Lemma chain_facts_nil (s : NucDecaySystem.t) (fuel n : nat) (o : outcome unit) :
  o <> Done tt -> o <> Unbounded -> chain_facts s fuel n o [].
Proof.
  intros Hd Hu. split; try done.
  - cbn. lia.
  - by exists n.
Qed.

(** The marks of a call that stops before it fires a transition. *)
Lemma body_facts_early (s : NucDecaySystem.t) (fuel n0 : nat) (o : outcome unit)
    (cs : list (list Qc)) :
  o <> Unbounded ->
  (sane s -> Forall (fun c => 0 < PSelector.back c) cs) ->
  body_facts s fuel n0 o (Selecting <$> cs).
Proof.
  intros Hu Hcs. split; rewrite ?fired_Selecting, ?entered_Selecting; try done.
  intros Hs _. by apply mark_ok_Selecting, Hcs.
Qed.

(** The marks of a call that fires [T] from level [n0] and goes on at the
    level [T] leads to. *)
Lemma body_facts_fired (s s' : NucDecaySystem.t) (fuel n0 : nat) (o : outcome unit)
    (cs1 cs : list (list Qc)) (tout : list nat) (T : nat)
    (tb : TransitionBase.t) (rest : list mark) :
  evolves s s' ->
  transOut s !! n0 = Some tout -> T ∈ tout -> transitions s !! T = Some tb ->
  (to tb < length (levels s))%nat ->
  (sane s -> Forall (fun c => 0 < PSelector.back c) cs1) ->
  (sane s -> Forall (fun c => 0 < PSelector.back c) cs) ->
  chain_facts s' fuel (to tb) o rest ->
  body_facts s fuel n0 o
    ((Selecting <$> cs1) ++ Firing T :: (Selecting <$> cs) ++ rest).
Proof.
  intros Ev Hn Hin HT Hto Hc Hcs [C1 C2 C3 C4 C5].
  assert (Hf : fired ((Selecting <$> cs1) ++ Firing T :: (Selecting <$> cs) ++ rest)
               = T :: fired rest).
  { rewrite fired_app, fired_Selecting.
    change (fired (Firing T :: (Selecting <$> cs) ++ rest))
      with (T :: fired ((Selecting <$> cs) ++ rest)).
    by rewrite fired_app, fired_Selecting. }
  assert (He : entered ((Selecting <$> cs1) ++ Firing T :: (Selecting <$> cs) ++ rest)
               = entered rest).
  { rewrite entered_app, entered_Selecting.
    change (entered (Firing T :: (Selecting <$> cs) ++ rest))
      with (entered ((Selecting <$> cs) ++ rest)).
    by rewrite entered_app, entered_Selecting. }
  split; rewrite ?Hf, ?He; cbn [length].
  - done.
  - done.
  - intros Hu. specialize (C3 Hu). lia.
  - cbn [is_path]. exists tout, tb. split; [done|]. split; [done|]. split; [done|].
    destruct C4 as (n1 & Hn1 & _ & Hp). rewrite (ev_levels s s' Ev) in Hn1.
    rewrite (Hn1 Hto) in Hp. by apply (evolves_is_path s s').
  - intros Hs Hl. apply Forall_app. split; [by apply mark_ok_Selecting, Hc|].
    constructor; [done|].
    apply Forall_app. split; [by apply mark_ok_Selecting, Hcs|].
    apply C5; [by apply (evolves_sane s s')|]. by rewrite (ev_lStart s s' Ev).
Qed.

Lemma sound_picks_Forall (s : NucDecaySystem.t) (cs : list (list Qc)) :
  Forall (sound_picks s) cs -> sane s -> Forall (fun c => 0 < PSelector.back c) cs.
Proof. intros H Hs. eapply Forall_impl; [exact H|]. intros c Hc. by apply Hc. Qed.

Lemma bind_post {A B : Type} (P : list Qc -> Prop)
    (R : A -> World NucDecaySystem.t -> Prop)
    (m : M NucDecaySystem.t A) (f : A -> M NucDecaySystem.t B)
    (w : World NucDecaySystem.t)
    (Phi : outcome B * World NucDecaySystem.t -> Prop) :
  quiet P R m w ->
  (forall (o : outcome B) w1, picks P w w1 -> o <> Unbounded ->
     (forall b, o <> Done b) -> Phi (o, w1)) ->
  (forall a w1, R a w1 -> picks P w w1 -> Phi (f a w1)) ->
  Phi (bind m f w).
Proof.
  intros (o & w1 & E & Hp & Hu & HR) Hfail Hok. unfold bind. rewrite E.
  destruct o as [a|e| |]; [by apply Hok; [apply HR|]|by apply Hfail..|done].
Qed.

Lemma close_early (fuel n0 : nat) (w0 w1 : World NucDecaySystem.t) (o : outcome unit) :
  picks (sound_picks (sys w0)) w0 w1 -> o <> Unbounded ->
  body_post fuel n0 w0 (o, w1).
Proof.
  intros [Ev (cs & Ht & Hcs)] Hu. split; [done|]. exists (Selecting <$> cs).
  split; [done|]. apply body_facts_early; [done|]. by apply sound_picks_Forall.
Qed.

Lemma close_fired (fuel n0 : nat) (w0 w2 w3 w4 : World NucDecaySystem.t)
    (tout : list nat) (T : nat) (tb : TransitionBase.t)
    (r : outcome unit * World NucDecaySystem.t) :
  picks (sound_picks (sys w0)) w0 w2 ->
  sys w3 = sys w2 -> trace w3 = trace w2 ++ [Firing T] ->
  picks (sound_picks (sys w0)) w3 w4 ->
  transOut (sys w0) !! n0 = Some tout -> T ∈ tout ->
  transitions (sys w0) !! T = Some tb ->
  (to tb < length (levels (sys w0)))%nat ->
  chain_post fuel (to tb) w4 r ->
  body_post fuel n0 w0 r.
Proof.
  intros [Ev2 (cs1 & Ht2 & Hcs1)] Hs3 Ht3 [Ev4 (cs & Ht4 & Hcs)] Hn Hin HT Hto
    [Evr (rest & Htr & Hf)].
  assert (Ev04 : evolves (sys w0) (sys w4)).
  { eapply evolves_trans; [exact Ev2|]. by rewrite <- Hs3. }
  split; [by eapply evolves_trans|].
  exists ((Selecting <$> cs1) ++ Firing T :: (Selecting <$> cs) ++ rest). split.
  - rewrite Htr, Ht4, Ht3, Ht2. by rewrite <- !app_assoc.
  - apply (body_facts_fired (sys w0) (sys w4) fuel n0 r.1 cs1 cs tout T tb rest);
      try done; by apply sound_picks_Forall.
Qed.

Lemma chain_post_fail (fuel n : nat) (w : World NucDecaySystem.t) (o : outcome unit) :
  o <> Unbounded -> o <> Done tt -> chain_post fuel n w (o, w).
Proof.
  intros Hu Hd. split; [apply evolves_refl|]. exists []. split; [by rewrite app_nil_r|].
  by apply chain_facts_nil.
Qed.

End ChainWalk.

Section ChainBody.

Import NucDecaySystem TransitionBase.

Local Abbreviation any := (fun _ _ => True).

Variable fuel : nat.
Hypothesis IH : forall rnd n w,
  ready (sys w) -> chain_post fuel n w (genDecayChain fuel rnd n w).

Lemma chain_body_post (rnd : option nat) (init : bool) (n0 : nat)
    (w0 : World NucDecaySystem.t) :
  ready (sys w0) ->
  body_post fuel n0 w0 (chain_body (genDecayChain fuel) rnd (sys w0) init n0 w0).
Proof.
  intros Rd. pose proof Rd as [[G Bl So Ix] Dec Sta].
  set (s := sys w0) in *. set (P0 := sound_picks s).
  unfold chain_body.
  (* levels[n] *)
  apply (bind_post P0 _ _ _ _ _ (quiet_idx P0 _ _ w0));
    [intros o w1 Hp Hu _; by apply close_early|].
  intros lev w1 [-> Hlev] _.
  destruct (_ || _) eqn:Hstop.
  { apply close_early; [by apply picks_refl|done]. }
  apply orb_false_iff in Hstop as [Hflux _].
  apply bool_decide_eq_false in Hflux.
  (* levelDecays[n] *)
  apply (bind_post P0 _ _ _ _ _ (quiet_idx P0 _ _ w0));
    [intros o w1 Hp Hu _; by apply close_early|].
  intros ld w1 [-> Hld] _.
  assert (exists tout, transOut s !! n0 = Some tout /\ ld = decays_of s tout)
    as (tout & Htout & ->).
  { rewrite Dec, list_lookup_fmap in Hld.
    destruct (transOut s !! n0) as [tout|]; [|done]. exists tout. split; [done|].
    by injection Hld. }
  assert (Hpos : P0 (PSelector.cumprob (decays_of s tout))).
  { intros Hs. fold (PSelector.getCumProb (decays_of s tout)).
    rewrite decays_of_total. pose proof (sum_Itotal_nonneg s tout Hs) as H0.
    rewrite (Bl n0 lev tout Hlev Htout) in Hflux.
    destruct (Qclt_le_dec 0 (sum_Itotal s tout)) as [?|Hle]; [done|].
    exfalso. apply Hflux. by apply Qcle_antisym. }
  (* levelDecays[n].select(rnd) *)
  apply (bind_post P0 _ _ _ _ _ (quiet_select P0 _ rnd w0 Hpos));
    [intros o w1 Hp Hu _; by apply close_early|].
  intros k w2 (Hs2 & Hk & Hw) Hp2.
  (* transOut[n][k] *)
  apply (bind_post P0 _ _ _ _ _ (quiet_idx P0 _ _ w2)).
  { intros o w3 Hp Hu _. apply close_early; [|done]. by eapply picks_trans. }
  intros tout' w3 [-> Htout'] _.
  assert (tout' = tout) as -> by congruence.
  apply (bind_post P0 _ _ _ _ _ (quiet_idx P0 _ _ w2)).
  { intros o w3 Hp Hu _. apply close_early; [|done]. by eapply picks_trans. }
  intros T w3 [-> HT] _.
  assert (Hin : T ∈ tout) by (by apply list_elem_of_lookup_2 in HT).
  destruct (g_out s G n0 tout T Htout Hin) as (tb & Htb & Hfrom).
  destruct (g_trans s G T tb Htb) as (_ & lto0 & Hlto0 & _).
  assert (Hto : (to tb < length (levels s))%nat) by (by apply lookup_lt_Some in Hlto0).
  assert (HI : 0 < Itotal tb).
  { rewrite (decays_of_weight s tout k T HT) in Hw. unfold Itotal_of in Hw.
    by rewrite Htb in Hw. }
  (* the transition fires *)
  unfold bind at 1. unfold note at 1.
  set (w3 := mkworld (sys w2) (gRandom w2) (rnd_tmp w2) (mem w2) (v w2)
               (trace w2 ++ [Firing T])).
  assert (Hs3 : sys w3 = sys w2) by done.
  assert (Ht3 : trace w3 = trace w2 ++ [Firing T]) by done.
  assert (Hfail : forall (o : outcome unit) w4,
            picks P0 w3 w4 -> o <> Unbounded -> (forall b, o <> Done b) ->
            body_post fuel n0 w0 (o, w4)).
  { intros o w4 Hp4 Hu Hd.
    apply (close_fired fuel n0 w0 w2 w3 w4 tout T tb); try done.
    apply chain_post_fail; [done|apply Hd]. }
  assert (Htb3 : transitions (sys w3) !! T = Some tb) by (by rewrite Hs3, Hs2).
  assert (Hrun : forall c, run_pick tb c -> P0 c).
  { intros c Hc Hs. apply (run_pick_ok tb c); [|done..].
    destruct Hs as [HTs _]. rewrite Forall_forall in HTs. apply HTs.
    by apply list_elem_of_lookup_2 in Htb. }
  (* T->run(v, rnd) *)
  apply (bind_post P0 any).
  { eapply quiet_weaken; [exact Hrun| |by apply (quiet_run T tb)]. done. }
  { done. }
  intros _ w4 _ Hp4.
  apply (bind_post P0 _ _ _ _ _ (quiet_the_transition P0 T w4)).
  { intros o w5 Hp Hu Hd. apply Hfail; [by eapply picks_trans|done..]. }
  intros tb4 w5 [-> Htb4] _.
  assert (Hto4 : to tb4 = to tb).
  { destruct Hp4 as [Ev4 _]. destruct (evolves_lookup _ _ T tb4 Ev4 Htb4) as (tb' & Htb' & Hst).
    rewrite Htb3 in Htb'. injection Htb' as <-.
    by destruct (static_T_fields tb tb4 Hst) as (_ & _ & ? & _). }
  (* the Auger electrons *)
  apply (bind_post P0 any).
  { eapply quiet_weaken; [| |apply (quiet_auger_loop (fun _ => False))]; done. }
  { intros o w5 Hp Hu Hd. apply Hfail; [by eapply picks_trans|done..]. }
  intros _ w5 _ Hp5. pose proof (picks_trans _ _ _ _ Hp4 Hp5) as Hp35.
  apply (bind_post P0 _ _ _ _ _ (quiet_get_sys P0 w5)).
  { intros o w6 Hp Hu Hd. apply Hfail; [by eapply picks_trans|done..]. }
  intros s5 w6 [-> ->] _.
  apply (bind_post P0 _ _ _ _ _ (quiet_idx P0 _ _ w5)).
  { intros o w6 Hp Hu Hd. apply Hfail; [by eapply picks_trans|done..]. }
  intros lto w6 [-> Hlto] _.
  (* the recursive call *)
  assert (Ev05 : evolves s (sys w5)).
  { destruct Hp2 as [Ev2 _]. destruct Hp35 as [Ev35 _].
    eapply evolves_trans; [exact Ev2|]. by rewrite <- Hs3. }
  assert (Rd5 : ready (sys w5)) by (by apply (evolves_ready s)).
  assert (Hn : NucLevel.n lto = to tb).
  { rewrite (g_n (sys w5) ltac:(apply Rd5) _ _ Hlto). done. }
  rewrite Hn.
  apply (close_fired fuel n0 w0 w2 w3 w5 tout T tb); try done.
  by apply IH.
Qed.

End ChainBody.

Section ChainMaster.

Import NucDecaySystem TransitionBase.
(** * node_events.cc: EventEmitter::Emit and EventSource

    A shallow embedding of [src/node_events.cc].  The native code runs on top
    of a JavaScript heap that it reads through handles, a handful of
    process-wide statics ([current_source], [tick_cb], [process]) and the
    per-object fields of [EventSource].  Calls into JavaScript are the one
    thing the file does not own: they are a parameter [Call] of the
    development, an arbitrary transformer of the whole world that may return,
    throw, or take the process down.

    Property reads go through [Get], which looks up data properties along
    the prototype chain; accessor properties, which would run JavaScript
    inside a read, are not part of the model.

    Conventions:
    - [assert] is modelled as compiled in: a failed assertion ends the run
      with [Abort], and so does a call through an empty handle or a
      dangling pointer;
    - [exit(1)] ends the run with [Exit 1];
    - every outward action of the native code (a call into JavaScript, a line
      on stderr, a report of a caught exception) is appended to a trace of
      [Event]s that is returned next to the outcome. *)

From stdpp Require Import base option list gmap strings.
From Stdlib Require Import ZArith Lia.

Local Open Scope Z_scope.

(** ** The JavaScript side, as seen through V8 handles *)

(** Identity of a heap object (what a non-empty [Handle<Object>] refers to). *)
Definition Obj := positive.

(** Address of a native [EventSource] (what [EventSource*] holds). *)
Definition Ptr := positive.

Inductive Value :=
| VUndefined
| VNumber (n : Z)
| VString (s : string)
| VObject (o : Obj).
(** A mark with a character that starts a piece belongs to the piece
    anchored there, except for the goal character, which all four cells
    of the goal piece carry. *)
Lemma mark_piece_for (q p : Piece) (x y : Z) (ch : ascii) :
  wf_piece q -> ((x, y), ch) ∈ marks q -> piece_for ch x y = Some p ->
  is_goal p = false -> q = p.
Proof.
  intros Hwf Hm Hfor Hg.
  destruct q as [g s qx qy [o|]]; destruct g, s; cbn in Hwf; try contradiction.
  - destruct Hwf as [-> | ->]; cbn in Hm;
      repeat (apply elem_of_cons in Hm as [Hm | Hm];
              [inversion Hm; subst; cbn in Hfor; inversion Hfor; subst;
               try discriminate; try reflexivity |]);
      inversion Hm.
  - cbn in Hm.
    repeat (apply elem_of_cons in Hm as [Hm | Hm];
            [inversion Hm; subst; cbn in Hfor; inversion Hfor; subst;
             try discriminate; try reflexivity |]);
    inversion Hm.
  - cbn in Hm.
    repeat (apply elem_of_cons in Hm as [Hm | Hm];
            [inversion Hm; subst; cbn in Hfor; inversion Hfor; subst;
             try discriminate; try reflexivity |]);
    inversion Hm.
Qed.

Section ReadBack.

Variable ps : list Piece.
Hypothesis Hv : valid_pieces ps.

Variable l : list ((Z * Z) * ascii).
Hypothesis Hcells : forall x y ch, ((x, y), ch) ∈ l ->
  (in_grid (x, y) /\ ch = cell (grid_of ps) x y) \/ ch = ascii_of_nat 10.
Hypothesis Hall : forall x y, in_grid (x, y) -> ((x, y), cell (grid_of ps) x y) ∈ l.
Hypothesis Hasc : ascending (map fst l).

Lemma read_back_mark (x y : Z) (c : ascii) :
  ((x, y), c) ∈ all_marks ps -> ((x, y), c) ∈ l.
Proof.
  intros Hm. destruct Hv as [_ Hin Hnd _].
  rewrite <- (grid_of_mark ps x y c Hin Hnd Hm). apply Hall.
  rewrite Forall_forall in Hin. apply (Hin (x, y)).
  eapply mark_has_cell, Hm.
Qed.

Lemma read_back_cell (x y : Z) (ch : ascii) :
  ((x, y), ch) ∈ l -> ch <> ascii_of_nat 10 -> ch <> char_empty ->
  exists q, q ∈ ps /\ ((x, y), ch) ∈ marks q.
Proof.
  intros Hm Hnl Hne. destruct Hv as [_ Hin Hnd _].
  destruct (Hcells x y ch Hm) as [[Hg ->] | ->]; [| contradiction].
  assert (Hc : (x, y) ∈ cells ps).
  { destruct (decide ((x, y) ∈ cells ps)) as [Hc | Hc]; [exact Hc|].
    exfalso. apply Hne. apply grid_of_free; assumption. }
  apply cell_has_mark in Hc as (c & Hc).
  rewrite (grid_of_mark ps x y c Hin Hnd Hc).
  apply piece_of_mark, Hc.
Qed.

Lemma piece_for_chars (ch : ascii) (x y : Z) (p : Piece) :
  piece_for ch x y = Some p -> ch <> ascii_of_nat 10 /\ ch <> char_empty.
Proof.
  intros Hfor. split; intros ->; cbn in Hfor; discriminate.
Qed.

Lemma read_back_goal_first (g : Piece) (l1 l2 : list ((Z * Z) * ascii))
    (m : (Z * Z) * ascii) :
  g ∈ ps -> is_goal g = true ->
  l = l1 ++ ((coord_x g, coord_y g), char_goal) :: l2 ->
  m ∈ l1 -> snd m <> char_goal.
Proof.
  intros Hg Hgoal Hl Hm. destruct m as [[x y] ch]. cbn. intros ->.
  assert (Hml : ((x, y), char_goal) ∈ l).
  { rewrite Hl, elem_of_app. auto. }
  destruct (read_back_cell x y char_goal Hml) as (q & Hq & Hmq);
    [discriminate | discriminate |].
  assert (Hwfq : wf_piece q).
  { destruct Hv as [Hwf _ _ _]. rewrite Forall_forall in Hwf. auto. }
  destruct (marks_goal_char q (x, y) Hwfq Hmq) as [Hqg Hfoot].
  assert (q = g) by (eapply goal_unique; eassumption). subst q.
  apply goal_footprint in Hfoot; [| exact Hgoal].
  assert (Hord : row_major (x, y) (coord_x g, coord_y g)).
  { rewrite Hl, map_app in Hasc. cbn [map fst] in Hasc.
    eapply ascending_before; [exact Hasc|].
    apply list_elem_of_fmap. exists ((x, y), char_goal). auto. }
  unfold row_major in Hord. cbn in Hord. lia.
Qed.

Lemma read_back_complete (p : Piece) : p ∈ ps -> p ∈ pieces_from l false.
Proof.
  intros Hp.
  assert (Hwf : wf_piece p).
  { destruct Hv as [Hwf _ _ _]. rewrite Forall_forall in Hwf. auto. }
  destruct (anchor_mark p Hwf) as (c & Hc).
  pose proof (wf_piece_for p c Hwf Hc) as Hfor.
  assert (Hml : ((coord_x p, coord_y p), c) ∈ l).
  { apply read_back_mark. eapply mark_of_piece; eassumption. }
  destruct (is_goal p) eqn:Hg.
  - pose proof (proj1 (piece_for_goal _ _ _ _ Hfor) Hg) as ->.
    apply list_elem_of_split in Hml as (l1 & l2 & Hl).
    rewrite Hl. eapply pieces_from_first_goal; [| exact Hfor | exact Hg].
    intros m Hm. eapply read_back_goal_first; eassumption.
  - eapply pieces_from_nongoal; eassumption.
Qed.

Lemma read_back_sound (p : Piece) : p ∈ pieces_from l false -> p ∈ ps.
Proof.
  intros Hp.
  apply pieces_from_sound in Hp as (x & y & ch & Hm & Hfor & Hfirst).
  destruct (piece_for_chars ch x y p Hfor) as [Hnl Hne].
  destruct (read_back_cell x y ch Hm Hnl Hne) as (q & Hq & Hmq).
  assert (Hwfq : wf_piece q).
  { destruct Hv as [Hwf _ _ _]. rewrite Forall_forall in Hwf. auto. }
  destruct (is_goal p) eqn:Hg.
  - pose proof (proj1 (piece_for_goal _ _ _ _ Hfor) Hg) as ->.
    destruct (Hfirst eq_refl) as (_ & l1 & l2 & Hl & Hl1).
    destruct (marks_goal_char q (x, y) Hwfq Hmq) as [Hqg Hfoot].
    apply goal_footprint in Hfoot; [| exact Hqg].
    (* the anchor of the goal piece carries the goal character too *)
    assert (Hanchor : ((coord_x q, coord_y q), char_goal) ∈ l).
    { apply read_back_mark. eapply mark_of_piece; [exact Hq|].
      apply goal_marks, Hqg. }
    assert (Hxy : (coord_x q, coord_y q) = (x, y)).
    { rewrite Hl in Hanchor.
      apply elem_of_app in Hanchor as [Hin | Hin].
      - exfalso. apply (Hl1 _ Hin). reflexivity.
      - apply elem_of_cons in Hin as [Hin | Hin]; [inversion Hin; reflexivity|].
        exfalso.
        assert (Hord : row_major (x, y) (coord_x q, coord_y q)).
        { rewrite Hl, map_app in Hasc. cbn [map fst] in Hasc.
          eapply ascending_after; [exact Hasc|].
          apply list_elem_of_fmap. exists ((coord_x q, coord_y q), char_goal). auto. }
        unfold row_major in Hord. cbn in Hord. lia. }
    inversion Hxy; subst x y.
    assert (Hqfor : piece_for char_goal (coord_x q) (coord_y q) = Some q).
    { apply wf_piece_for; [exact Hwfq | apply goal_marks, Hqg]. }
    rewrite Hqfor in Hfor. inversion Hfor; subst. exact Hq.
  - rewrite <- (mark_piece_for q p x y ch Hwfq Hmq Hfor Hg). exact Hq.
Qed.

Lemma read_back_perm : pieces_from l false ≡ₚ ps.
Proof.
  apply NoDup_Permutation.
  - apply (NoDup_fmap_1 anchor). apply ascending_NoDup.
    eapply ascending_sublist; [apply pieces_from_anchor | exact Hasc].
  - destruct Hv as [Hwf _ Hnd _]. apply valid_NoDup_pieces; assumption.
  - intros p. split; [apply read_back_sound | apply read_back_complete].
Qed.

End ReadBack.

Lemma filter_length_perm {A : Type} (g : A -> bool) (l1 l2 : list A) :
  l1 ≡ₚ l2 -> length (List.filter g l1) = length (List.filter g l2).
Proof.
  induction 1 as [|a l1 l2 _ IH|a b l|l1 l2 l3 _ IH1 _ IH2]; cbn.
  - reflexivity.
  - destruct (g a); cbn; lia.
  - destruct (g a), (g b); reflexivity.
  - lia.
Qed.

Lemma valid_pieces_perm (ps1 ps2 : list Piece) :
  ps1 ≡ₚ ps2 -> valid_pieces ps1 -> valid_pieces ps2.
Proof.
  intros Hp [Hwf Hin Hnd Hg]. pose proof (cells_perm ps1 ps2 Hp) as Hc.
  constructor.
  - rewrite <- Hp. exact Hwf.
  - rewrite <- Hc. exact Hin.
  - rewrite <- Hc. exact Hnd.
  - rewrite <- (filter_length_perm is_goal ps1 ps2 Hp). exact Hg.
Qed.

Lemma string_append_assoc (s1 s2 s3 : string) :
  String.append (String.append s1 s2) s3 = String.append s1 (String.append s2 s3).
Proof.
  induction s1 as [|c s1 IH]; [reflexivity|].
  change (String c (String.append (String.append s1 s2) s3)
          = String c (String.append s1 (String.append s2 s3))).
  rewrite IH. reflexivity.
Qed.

★ ★ ★ ★ ★ ★ ★

Your task: Every line of the material that includes the word "Hfoot" needs to be copied.

Output for this task:
  destruct (marks_goal_char q (x, y) Hwfq Hmq) as [Hqg Hfoot].
  apply goal_footprint in Hfoot; [| exact Hgoal].
    destruct (marks_goal_char q (x, y) Hwfq Hmq) as [Hqg Hfoot].
    apply goal_footprint in Hfoot; [| exact Hqg].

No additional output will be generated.